Kara bahtlı Kadim Türk Yurdu Afganistan ve Afgan Halkı…

İstanbul Cağaloğlu’nda Yazarlar Birliği Merkezi’nde, Avrasya Türk Dernekleri Federasyonu Başkanı İsmail Cengiz Beyin önderliğinde gerçekleştirdiğimiz ve yönetimini üstlendiğimiz  “Afganistan Türkleri” panelinde; Ticaret Üniversitesi Rektörü Prof. Dr. Abdulhamit Avşar, Yıldız Teknik Üniversitesi Öğretim Üyesi Prof.
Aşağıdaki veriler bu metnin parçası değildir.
Lemma contains_line tok s :
  no_linebreak tok → tok ≠ [] → contains tok s = true →
  Exists (λ l, contains tok l = true) (splitlines s).
Proof.
  intros Htok Hne.
  assert (Hfirst : ∀ c s, is_linebreak c = true → startswith tok (c :: s) = false).
  { intros c s' Hc. destruct tok as [|a tok]; [done|].
    apply Forall_cons in Htok as [Ha _]. simpl.
    case_decide; [congruence|done]. }
  assert (Hgen : ∀ n s, length s ≤ n → contains tok s = true →
                        Exists (λ l, contains tok l = true) (splitlines s)).
  { clear s. induction n as [|n IH]; intros s Hlen Hs.
    - destruct s; [|simpl in Hlen; lia]. by destruct tok.
    - destruct s as [|c s]; [by destruct tok|]. simpl in Hlen.
      cbn [contains] in Hs. cbn [splitlines].
      destruct (is_linebreak c) eqn:Hc.
      + rewrite (Hfirst c s Hc) in Hs. simpl in Hs.
        apply Exists_cons_tl.
        destruct s as [|c' s']; [by destruct tok|].
        case_decide as Hcr.
        * destruct Hcr as [-> ->]. cbn [contains] in Hs.
          rewrite (Hfirst LF s') in Hs by done. simpl in Hs.
          apply IH; [simpl in Hlen; lia|done].
        * apply IH; [lia|done].
      + destruct (startswith tok (c :: s)) eqn:Hstart.
        * pose proof (startswith_line tok c s Htok Hstart Hc) as Hl.
          cbn [splitlines] in Hl. rewrite Hc in Hl.
          destruct (splitlines s) as [|l ls].
          -- apply Exists_cons_hd. cbn [contains]. by rewrite Hl.
          -- apply Exists_cons_hd. cbn [contains]. by rewrite Hl.
        * simpl in Hs. apply IH in Hs; [|lia].
          destruct (splitlines s) as [|l ls]; [by apply Exists_nil in Hs|].
          apply Exists_cons in Hs as [Hl|Hls].
          -- apply Exists_cons_hd. by apply contains_cons_r.
          -- by apply Exists_cons_tl. }
  by apply (Hgen (length s)).
Qed.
Dr. Süleyman Doğan, Gazeteci Yazar Güngör Yavuzaslan, Cemaleddin Sadrettinoğlu’nun yazdığı “Unutulan Türklerin Yurdu Afganistan” kitabın içeriğinden yola çıkarak, Afganistan’ın yakın geçmişinden günümüze sorunlarını dile getirerek, bölgede yaşananları kültürel, tarihi ve siyasi açıdan analiz ettiler.

TALİBAN’A ÇAĞRI

Panel konuşmacıları; Taliban yöneticilerine bölgedeki Türklerin hak ve hukuklarını, kültür ve sanatlarını koruma, eşit ve adil şekilde davranma çağrısında bulundular.

Paneli yönetenicisi olarak biz de “Afgan toprakları tıpkı Doğu Türkistan’da olduğu gibi yeraltı zenginlikleri açısından çok zengin.
Allah bütün nimeti zenginliği vermiş üstünde yaşayan Afganlılar birbirlerini kırıyor, çocukları kerpiç elektriksiz, susuz kurak yerlerde sefalet içinde yaşıyorlar.” diyerek, “Türkiye’nin devreye girmesi gerektiğini” vurguladıktan sonra özetle şunları söyledik;

“Türkiye, Azerbaycan’da, Karabağ’da olduğu gibi bu mazlum coğrafyalarda liderlik ,önderlik yapmalı bunu sadece askeri dayanışma olarak değil siyasi ve sosyal danışman olarak da yapmalı.
Afganistan’daki durumun düzeltilmesi, Afrika’da bazı ülkelere yol göstererek içinde bulundukları çıkmazdan kurtulmaları kurda kuşa yem olmamaları Türkiye’nin aktif rol alması ile mümkündür.

TÜRKİYE’NİN SORUMLULUKLARI VARDI

Türkiye’nin sorumlulukları vardır. Türkiye’nin sorumluluklarını yerine getirme çabası Türkiye’yi güçlü kılar. Türkiye’nin önünü açar.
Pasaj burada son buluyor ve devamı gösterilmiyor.